A new study published in the journal Nature Neuroscience, has found an intriguing link between ghrelin and memory. I noticed that the BBC also picked up on this interesting story. Researchers at Yale have discovered that ghrelin acts in an ancient part of the brain known as the hippocampus: so named because it is shaped like a sea-horse. (As an amusing aside, the old German pathologists thought it looked like a silk worm, so that’s what they called it!) The hippocampus has a number of functions, but is most of all essential for learning new material.

The researchers showed that mice who lack the ghrelin gene had 25% fewer synaptic connections between their hippocampal neurons. They then did the next step, and injected normal mice with ghrelin. They promptly increased the number and density of their synaptic connections, which correlated with significant improvements in the animals’ performance on several tests of learning and memory.

So that means that a hormone produced by the stomach can control some brain functions, and this may represent a link between metabolism and the ability to learn. The more that we discover, the more we see the intimate interactions between the brain, intestines and heart.

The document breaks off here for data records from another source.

(** with limits that are not negative, [truncateHead] returns; its byte
    count is that of the text it returns and both limits hold; a text within
    the limits comes back whole; otherwise the result is the first [n] lines,
    where [n] is the largest number of first lines within both limits. *)
Theorem truncateHead_longest (s : jstr) (o : TruncationOptions)
    (Hl : 0 <= limLines o) (Hb : 0 <= limBytes o) :
  let ls := splitLinesForCounting s in
  ∃ res, truncateHead s o = Some res
    ∧ outputBytes res = utf8ByteLength (content res)
    ∧ outputBytes res <= limBytes o ∧ outputLines res <= limLines o
    ∧ (truncated res = true ↔
         limLines o < Z.of_nat (length ls) ∨ limBytes o < utf8ByteLength s)
    ∧ (truncated res = false → content res = s)
    ∧ (truncated res = true → ∃ n,
         content res = join [10] (take n ls) ∧ outputLines res = Z.of_nat n
         ∧ ∀ m, (m <= length ls)%nat → Z.of_nat m <= limLines o →
             utf8ByteLength (join [10] (take m ls)) <= limBytes o → (m <= n)%nat).
Proof.
  intros ls. unfold truncateHead. fold (limLines o) (limBytes o) ls.
  destruct ((_ <=? _) && _) eqn:Efit.
  { zbool. eexists. split; [done|]. simpl. split_and!; try done. split; [done|lia]. }
  assert (limLines o < Z.of_nat (length ls) ∨ limBytes o < utf8ByteLength s) as Hover
    by (zbool; tauto || (destruct Efit; zbool; lia)).
  destruct ls as [|first rest] eqn:Els.
  { exfalso. pose proof (lines_empty_fit s o Hl Hb Els) as Hf. unfold ls in *.
    rewrite Els in Hf. congruence. }
  destruct (Z.ltb_spec (limBytes o) (utf8ByteLength first)) as [Hbig|Hok].
  { eexists. split; [done|]. simpl. split_and!; try done. intros _. exists O.
    split_and!; [done|done|]. intros m Hm _ Hfit. destruct m as [|m]; [lia|]. exfalso.
    pose proof (utf8_join_prefix [first] (take m rest)) as Hp. simpl app in Hp.
    change (take (S m) (first :: rest)) with (first :: take m rest) in Hfit. simpl in *. lia. }
  destruct (headLoop_spec (first :: rest) (limLines o) (limBytes o) [])
    as (k & rest' & bl & H1 & H2 & H3); [done|done|].
  change (Z.of_nat (length (@nil jstr))) with 0 in H1. change (utf8ByteLength (join [10] [])) with 0 in H1.
  rewrite H1. eexists. split; [done|]. simpl in H2.
  pose proof (stopped_longest_prefix _ _ _ _ _ H3) as Hmax. rewrite <- H2 in Hmax.
  cbn [content truncated outputLines outputBytes kept_result].
  split_and!; try done; [apply H3|apply H3|]. intros _. exists (length k).
  split_and!; [by rewrite H2, take_app_length|done|done].
Qed.

Lemma truncateHead_longest_witness :
  0 <= 2 ∧ 0 <= 6 ∧
  ∃ res, truncateHead (js "ab" ++ [10] ++ js "cd" ++ [10] ++ js "ef")
           {| optLines := Some 2; optBytes := Some 6 |} = Some res
    ∧ outputBytes res <= 6 ∧ outputLines res <= 2.
Proof.
  split_and!; [done|done|].
  destruct (truncateHead_longest (js "ab" ++ [10] ++ js "cd" ++ [10] ++ js "ef")
    {| optLines := Some 2; optBytes := Some 6 |}) as (res & H1 & _ & H2 & H3 & _); [done|done|].
  by exists res.
Defined.

(** with limits that are not negative, the byte count of [truncateTail] is
    that of the text it returns and both limits hold; a text within the limits
    comes back whole; otherwise it is the last [n] lines, [n] the largest number
    that fits, unless the last line alone is too long: then it is the longest
    end of that line on a character boundary that fits, with its unpaired
    surrogates replaced by U+FFFD. *)
Theorem truncateTail_longest (s : jstr) (o : TruncationOptions)
    (Hl : 0 <= limLines o) (Hb : 0 <= limBytes o) :
  let ls := splitLinesForCounting s in
  let res := truncateTail s o in
  outputBytes res = utf8ByteLength (content res)
  ∧ outputBytes res <= limBytes o ∧ outputLines res <= limLines o
  ∧ (truncated res = true ↔
       limLines o < Z.of_nat (length ls) ∨ limBytes o < utf8ByteLength s)
  ∧ (truncated res = false → content res = s)
  ∧ (truncated res = true → lastLinePartial res = false → ∃ n,
       content res = join [10] (drop (length ls - n) ls) ∧ outputLines res = Z.of_nat n
       ∧ ∀ m, (m <= length ls)%nat → Z.of_nat m <= limLines o →
           utf8ByteLength (join [10] (drop (length ls - m) ls)) <= limBytes o → (m <= n)%nat)
  ∧ (lastLinePartial res = true → ∃ line a b,
       last ls = Some line ∧ limBytes o < utf8ByteLength line
       ∧ line = a ++ b ∧ boundary a b ∧ content res = replaceUnpairedSurrogates b
       ∧ ∀ a' b', line = a' ++ b' → boundary a' b' →
           utf8ByteLength b' <= limBytes o → (length b' <= length b)%nat).
Proof.
  intros ls res. subst res. unfold truncateTail. fold (limLines o) (limBytes o) ls.
  destruct ((_ <=? _) && _) eqn:Efit.
  { zbool. simpl. split_and!; try done. split; [done|lia]. }
  assert (limLines o < Z.of_nat (length ls) ∨ limBytes o < utf8ByteLength s) as Hover
    by (zbool; destruct Efit; zbool; lia).
  destruct (tailLoop_spec (rev ls) (limLines o) (limBytes o) [])
    as [(k & rest & bl & H1 & H2 & H3)|(line & rest & H1 & _ & H2 & H3 & H4)]; [done|done| |].
  - change (utf8ByteLength (join [10] [])) with 0 in H1. rewrite H1.
    rewrite rev_involutive, app_nil_r in H2.
    pose proof (stopped_longest_suffix _ _ _ _ _ _ H2 H3) as Hmax.
    cbn [content truncated outputLines outputBytes lastLinePartial kept_result].
    split_and!; try done; [apply H3|apply H3|]. intros _ _. exists (length k).
    split_and!; [|done|done]. rewrite H2, length_app.
    replace (length (rev rest) + length k - length k)%nat with (length (rev rest)) by lia.
    by rewrite drop_app_length.
  - rewrite H4. destruct (fromEnd_longest line (limBytes o) Hb) as (a & b & Ha & Hab & He & Hfit & Hmax).
    cbn [content truncated outputLines outputBytes lastLinePartial kept_result join length].
    rewrite He, utf8_replace. split_and!; try done.
    intros _. exists line, a, b. split_and!; try done.
    + rewrite <- (rev_involutive ls), H1. simpl. by rewrite last_snoc.
    + intros a' b' Ea Eb Hf. destruct (decide (length b' <= length b)%nat) as [|Hgt]; [done|].
      specialize (Hmax a' b' Ea Eb ltac:(lia)). lia.
Qed.

Lemma truncateTail_longest_witness :
  0 <= 3 ∧ 0 <= 4 ∧
  lastLinePartial (truncateTail (js "ab" ++ [10; 0xd83d; 0xde00; 0xd83d; 0xde00])
                     {| optLines := Some 3; optBytes := Some 4 |}) = true ∧
  outputBytes (truncateTail (js "ab" ++ [10; 0xd83d; 0xde00; 0xd83d; 0xde00])
                     {| optLines := Some 3; optBytes := Some 4 |}) <= 4.
Proof.
  split_and!; [done|done|reflexivity|].
  destruct (truncateTail_longest (js "ab" ++ [10; 0xd83d; 0xde00; 0xd83d; 0xde00])
    {| optLines := Some 3; optBytes := Some 4 |}) as (_ & H & _); [done|done|]. exact H.
Defined.

(** A text whose last line ends with a newline can be one byte over the limit
    with every line kept: the result then says [truncatedBy = lines] although
    the line limit was not reached. *)
Lemma trailing_newline_by_lines :
  ∃ res, truncateHead (js "abc" ++ [10]) {| optLines := Some 5; optBytes := Some 3 |} = Some res
    ∧ truncatedBy res = Some lines ∧ outputLines res = totalLines res ∧ outputLines res < maxLines res.
Proof. eexists. split; [vm_compute; reflexivity|]. simpl. split_and!; done. Qed.

End Truncate.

This link makes good sense: we know that memory can be switched on and off by a range of factors. In order to help us come up with options for handling the environment and for remembering things to avoid, memory is often switched on at times of stress. Hunger is a form of stress, and it makes good biological sense that we might be more alert and better able to remember and to recall information when hungry. It stands to reason that this has enormous survival advantage. If our early ancestors had not had this hunger/memory link, they might well have died out in the competition for food.

This gives some credence to the old advice that it is best not to try to study or to take an exam on a full stomach. Just have enough food to make sure that you have ample fuel, and that you are not distracted by hunger pains.